Every day we wake up, we wake up a day older. That doesn't necessarily mean we wake up any wiser, but we strive.
Today marks the 24th year of my existence, and I feel like a totally different person. Gone is the boy who's helpless without a companion. The past year has taught me lessons that I didn't want to learn, and I ended up giving myself the best gift I could ever give: the gift of independence. Don't get me wrong though, I still need to have people around me to truly thrive. That's just who I am. However, I'm beginning to appreciate the joys of being on my own. I'm beginning to learn that I don't need to have a companion to enjoy some of the things that life has to offer. Company is good, but not always necessary.
Movie for one. A small step for most, a big one for me. |
I've also learned not to put up with things I cannot stand, may it be people, objects, or situations. I cannot keep compromising myself for the benefit of others. I have a duty to myself, and that is to keep myself sane and free from things that weigh me down. And seeing as I have no room for negativity at this point in my life, I have resolved to be indifferent of these things. Disliking takes too much effort. :)

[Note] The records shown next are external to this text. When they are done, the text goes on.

(** * Investment research report manager: client data layer, ordering and
      backend handlers

    A shallow embedding of
    - [utils/api.ts]: the TTL cache, the in-flight request map and
      [makeRequest], with the [companyApi] / [reportApi] wrappers;
    - [components/SortManager.tsx]: [moveItem] and the display-order sort;
    - [supabase/functions/server/company-handlers.tsx] and
      [report-handlers.tsx]: the company and report routes over the
      key-value store and the blob store.

    JavaScript numbers that the code uses as integers (timestamps in
    milliseconds, [order] fields, array indices, HTTP status codes) are [Z].
    Strings are byte strings; template literals are [+:+]. *)

From Stdlib Require Import ZArith Ascii String List Lia Permutation Sorted.
From stdpp Require Import gmap strings list fin_maps pretty sorting.

Local Open Scope Z_scope.

(* ===================================================================== *)
(** * JavaScript values as they travel through [makeRequest]              *)
(* ===================================================================== *)

Module Js.

(** What [response.json()] can produce, plus [undefined] for absent
    properties.  Numbers are restricted to integers. *)
#[warnings="-register-all"]
Inductive value : Type :=
| VUndefined
| VNull
| VBool (b : bool)
| VNum (n : Z)
| VStr (s : string)
| VArr (elems : list value)
| VObj (fields : list (string * value)).

(** ToBoolean, as used by [if (cached)], [!result.success] and [||]. *)
Definition truthy (v : value) : bool :=
  match v with
  | VUndefined | VNull => false
  | VBool b => b
  | VNum n => negb (n =? 0)
  | VStr s => negb (String.eqb s "")
  | VArr _ | VObj _ => true
  end.

(** [a || b] *)
Definition or_else (a b : value) : value := if truthy a then a else b.

Fixpoint assoc (k : string) (fields : list (string * value)) : value :=
  match fields with
  | [] => VUndefined
  | (k', v) :: rest => if String.eqb k k' then v else assoc k rest
  end.

(** Property read [v.k] for the property names the client uses
    ([success], [error], [data], [downloadUrl]); [None] is the TypeError
    raised when [v] is [null] or [undefined]. *)
Definition get (k : string) (v : value) : option value :=
  match v with
  | VUndefined | VNull => None
  | VObj fields => Some (assoc k fields)
  | _ => Some VUndefined
  end.

(** The same read once [v] is known not to be [null] or [undefined]. *)
Definition field (k : string) (v : value) : value :=
  match v with
  | VObj fields => assoc k fields
  | _ => VUndefined
  end.

Fixpoint join (sep : string) (parts : list string) : string :=
  match parts with
  | [] => ""
  | [p] => p
  | p :: rest => p +:+ sep +:+ join sep rest
  end.

(** ToString, as applied by [new Error(x)] to its argument. *)
Fixpoint toString (v : value) : string :=
  match v with
  | VUndefined => "undefined"
  | VNull => "null"
  | VBool true => "true"
  | VBool false => "false"
  | VNum n => pretty n
  | VStr s => s
  | VArr elems =>
      join "," (map (fun e => match e with
                              | VUndefined | VNull => ""
                              | _ => toString e
                              end) elems)
  | VObj _ => "[object Object]"
  end.

Definition dquote : string := String (ascii_of_N 34) "".
Definition backslash : string := String (ascii_of_N 92) "".

Definition hexDigit (n : N) : ascii :=
  ascii_of_N (if (n <? 10)%N then 48 + n else 87 + n).

(** QuoteJSONString on one code unit. *)
Definition quoteChar (c : ascii) : string :=
  let n := N_of_ascii c in
  if (n =? 34)%N then backslash +:+ dquote
  else if (n =? 92)%N then backslash +:+ backslash
  else if (n =? 8)%N then backslash +:+ "b"
  else if (n =? 12)%N then backslash +:+ "f"
  else if (n =? 10)%N then backslash +:+ "n"
  else if (n =? 13)%N then backslash +:+ "r"
  else if (n =? 9)%N then backslash +:+ "t"
  else if (n <? 32)%N
       then backslash +:+ "u00" +:+ String (hexDigit (n / 16)) (String (hexDigit (n mod 16)) "")
  else String c "".

Fixpoint quoteBody (s : string) : string :=
  match s with
  | EmptyString => ""
  | String c rest => quoteChar c +:+ quoteBody rest
  end.

Definition quote (s : string) : string := dquote +:+ quoteBody s +:+ dquote.
(** * Josiah inventory tracker: ledger and reconciliation core

    A shallow embedding of the transaction ledger of the application:
    - [handleUpdateInventory] and [handleDeleteHistoryRecord] of the App
      component (commit and reversal processors),
    - [handleFileChange] of the App component (restore from a backup file),
    - [reconstructHistoryForDate], [switchDate], [saveTransaction],
      [removeDraftTransaction], [handleRemoveItemRow] and [handleSubmit] of
      the TransactionTable component (reconciliation engine and draft matrix).

    Modelling conventions.
    - A JavaScript [number] that holds a quantity is an integer of [Z]; the
      code only ever adds, subtracts and compares them.
    - A JavaScript object used as a dictionary ([TransactionMatrix], the
      per-date drafts, the open input rows) is a [gmap] with [string] keys;
      [Object.entries] is [map_to_list].  Keys are the ids handed out by
      [crypto.randomUUID], not names of [Object.prototype].  A JavaScript
      object enumerates its keys in the order of their insertion, a [gmap]
      in an order of its own: the records of one commit may come in another
      order than in the browser, and no statement below depends on it.
    - Arrays are lists; [Array.prototype.findIndex] is [list_find].
    - React state is passed explicitly: every handler maps the state it
      closes over to the state after the event.
    - [confirm], the clock and [crypto.randomUUID] are inputs of a handler. *)

From Stdlib Require Import Ascii ZArith Lia.
From stdpp Require Import base option list gmap fin_maps strings numbers sorting.

Set Warnings "-register-all".

Local Open Scope Z_scope.

(** ** types.ts *)

Inductive WarehouseType := Warehouse1 | Warehouse2.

I thank God for another year and another chance to find myself, but mostly I thank Him for everything that's happened. I thank Him for the gift of friends both old and new, and for family that's ever growing. I thank God for giving me the chance to grow and broaden my horizons, as well as the chance to know myself a little better. One more year may have been added to my life, but really, it makes no difference. After all, years will always pale in comparison with maturity.